"I worked so hard this year - yet the student’s results were no better!"
By Richard James @jamesrsci
First and foremost, it’s important to remember that the biggest lever for improving Academic outcomes is a well-sequenced, high-quality curriculum delivered by highly effective practitioners and evidence-informed quality first teaching. However, as we embark (at the time of writing) on the return of examinations in 2021-22 it seems a prime opportunity to consider how we can reframe our use of academic interventions that don’t overly burden staff workload and shifts the accountability towards the student and not the teacher.
For context, this approach will not be for everyone, but if you have previously worked all hours of the day running multiple afterschool, before school, or even lunchtime intervention sessions and been disappointed for your students on results day, this approach may be worth a try.
Where it all started
‘What are YOU going to do about it?’ – this is the question I was once asked in Term 3 of Year 11 by a senior leader in response to an underwhelming set of mock assessment data.
Whilst in some regards this is a completely fair question – if it was meant to encompass the following:
Is our curriculum sequenced well?
Are our teachers highly effective practitioners?
Are we using our curriculum time as efficiently as we could be?
Are teacher expectations high enough of all students in lessons?
However, I suspect what the senior leader was actually asking was:
What am I going to do to ensure ‘student X’ gets an additional 15 marks on each paper by the summer term?
Now again, this is a fair question but at the time the most common suggested strategy from more experienced colleagues was that as a teacher I should offer up multiple after-school sessions to teach students.
This assumption supposes that by having more lessons with a teacher, students would do better.
Improving outcomes efficiently
The above assumption in my experience is typically not wrong. The more time students spend with a subject specialist revisiting previously taught content the better that student will do.
However, surely if we are to be more efficient, we need to rephrase the original question.
What is the student going to do about it?
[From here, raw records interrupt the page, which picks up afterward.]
(** The item streams have no gaps and no repeats.  Flushing the queues to
    the sessions of some slots sends each session that wants items, once, every
    item of its stream from its counter on, under that index, and nothing to a
    session that is up to date; afterwards every session visited is. *)
Theorem new_items_stream (r r' : Room) (slots : gset Z) es :
  sessions_ok r -> send_new_items slots r = Ok (tt, r', es) ->
  let visits := slot ← hash_order (elements slots); conns_of r (0, slot) in
  NoDup visits /\
  es = omap (delivery r) visits /\
  (forall conn, conn ∈ visits -> delivery r' conn = None) /\
  (forall conn, conn ∈ visits <-> exists c, r_clients r !! conn = Some c /\ c_auth c = true /\
     c_team c = 0 /\ c_slot c ∈ slots).
Proof.
  intros Hok Hs visits.
  assert (Hnd : NoDup visits).
  { apply visits_NoDup; [done|]. rewrite hash_order_perm. apply NoDup_elements. }
  change (send_new_items slots) with (each (hash_order (elements slots))
    (fun slot => r ← read id; each (conns_of r (0, slot)) deliver_body)) in Hs.
  rewrite send_new_items_flat in Hs by exact Hnd. rewrite deliver_all in Hs by exact Hnd.
  injection Hs as <- <-. split_and!; [done|done| |].
  - intros conn Hc. apply delivery_fold. by left.
  - intros conn. unfold visits. rewrite list_elem_of_bind. pose proof Hok as (_ & _ & Hin). split.
    + intros (slot & Hc & Hs). apply Hin in Hc as (c & Hc & Ha & [= <- <-]). exists c.
      rewrite hash_order_perm in Hs. by rewrite elem_of_elements in Hs.
    + intros (c & Hc & Ha & Ht & Hs). exists (c_slot c). rewrite Hin, hash_order_perm, elem_of_elements.
      split; [|done]. exists c. unfold session_key. by rewrite Ht.
Qed.
End feed.

(** ** Witnesses *)

#[local] Existing Instance tree_json.
#[local] Existing Instance tree_text.
#[local] Existing Instance ascii_unicode.
#[local] Existing Instance demo_hash.

Lemma demo_register : exists r' es, fires (register_location_checks (0, 1) [40; 10; 20]) demo_logged tt r' es.
Proof.
  assert (Hok : is_ok (register_location_checks (0, 1) [40; 10; 20] demo_logged) = true)
    by (vm_compute; reflexivity).
  unfold fires. destruct (register_location_checks _ _ _) as [[[[] r'] es]|]; [by exists r', es|done].
Qed.

Lemma item_feed_witness :
  exists r' es, fires (register_location_checks (0, 1) [40; 10; 20]) demo_logged tt r' es /\
    omap check_of es =
      [mkCheckRecord (f64_of_Z 1000) 1 1 5 10 0; mkCheckRecord (f64_of_Z 1000) 1 2 6 20 1;
       mkCheckRecord (f64_of_Z 1000) 1 3 8 40 0].
Proof.
  destruct demo_register as (r' & es & He). exists r', es. split; [exact He|].
  destruct (item_feed demo_logged r' (0, 1) [40; 10; 20] es He) as (_ & Hc & _).
  rewrite Hc. vm_compute. reflexivity.
Defined.

Definition demo_countdown : Room := set_countdown (Some (mkCountdown 2 (f64_of_Z 1001))) demo_room.

Lemma tick_catches_up_witness :
  exists r', tick (f64_of_Z 2000) demo_countdown = Ok (tt, r', count_effect <$> [2; 1; 0]) /\
    r_countdown r' = None.
Proof.
  eexists. split.
  - rewrite (tick_catches_up demo_countdown (f64_of_Z 2000) (mkCountdown 2 (f64_of_Z 1001)) 3).
    + reflexivity.
    + reflexivity.
    + vm_compute. discriminate.
    + vm_compute. discriminate.
    + intros i Hi. destruct i as [|[|[|i]]]; [reflexivity|reflexivity|reflexivity|lia].
    + intros Hk. exfalso. vm_compute in Hk. by apply Hk.
  - reflexivity.
Defined.

Lemma demo_flush : exists r' es, send_new_items {[ 1; 2 ]} demo_checked = Ok (tt, r', es).
Proof.
  assert (Hok : is_ok (send_new_items {[ 1; 2 ]} demo_checked) = true) by (vm_compute; reflexivity).
  destruct (send_new_items _ _) as [[[[] r'] es]|]; [by exists r', es|done].
Qed.

Lemma demo_checked_inv : room_inv demo_checked.
Proof. apply (moves_steps demo_logged); [|apply demo_checked_moves].
  apply (moves_steps demo_opened); [|apply demo_logged_moves].
  apply (moves_steps demo_room); [apply demo_inv|apply demo_opened_moves]. Qed.

Lemma new_items_stream_witness :
  exists r' es, send_new_items {[ 1; 2 ]} demo_checked = Ok (tt, r', es) /\ length es = 0%nat.
Proof.
  destruct demo_flush as (r' & es & He). exists r', es. split; [exact He|].
  destruct (new_items_stream demo_checked r' {[ 1; 2 ]} es (inv_sessions _ demo_checked_inv) He)
    as (_ & -> & _).
  vm_compute. reflexivity.
Defined.
Lemma quad_of_sextets n : 0 <= n < 2 ^ 24 ->
  ((sextet 18 n * 64 + sextet 12 n) * 64 + sextet 6 n) * 64 + sextet 0 n = n.
Proof.
  intros Hn. rewrite !sextet_eq by done. change (2 ^ 24) with 16777216 in Hn.
  change (2 ^ 18) with (64 * 64 * 64). change (2 ^ 12) with (64 * 64). change (2 ^ 6) with 64. change (2 ^ 0) with 1.
  rewrite <-!Z.div_div, Z.div_1_r by lia. Z.div_mod_to_equations. lia.
Qed.

Lemma bytes_of_quad_sextets a b c : is_u8 a -> is_u8 b -> is_u8 c ->
  let n := a * 65536 + b * 256 + c in
  bytes_of_quad (sextet 18 n) (sextet 12 n) (sextet 6 n) (sextet 0 n) = [a; b; c].
Proof.
  intros Ha Hb Hc n. unfold is_u8 in *. change (2 ^ 8) with 256 in *. unfold bytes_of_quad.
  rewrite quad_of_sextets by (subst n; change (2 ^ 24) with 16777216; lia). subst n.
  f_equal; [|f_equal; [|f_equal]]; Z.div_mod_to_equations; lia.
Qed.

(** A chunk is the characters of its sextets. *)
Lemma base64_chunk_eq l : (length l <= 3)%nat ->
  let n := nth 0 l 0 * 65536 + nth 1 l 0 * 256 + nth 2 l 0 in
  base64_chunk l = String (alphabet (sextet 18 n)) (String (if (1 <=? length l)%nat then alphabet (sextet 12 n) else "="%char)
    (String (if (2 <=? length l)%nat then alphabet (sextet 6 n) else "="%char)
    (String (if (3 <=? length l)%nat then alphabet (sextet 0 n) else "="%char) EmptyString))).
Proof.
  intros Hl n. unfold base64_chunk.
  replace (be_val [0; nth 0 l 0; nth 1 l 0; nth 2 l 0]) with n; [done|]. subst n. unfold be_val. cbn [fold_left]. lia.
Qed.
If you’ve read one of the many cognitive science articles or even McCrea’s insights on how we can catalyse learning in our classrooms it becomes clear that whilst we can ‘catalyse’ learning in our classrooms, teachers cannot actually move information from a student’s working memory to their long-term memory. Ultimately, this requires the work of the student themselves. Teachers can only assess whether the information has become stored in long-term memory by using assessment at a later date.
So, what is a low effort, high impact intervention approach
Let’s just focus on underachievement which has been caused due to a knowledge gap (as opposed to a reading gap). I would condense the response to underachievement into 4 simple steps:
Identification – Which students are underperforming?
Plan – What is the simplest way a student can improve? How long will it take? What will they do each week?
Track – Who is doing it? Who isn’t? How can you reward the students who are actively participating in your plan? What will you do for those who are not participating?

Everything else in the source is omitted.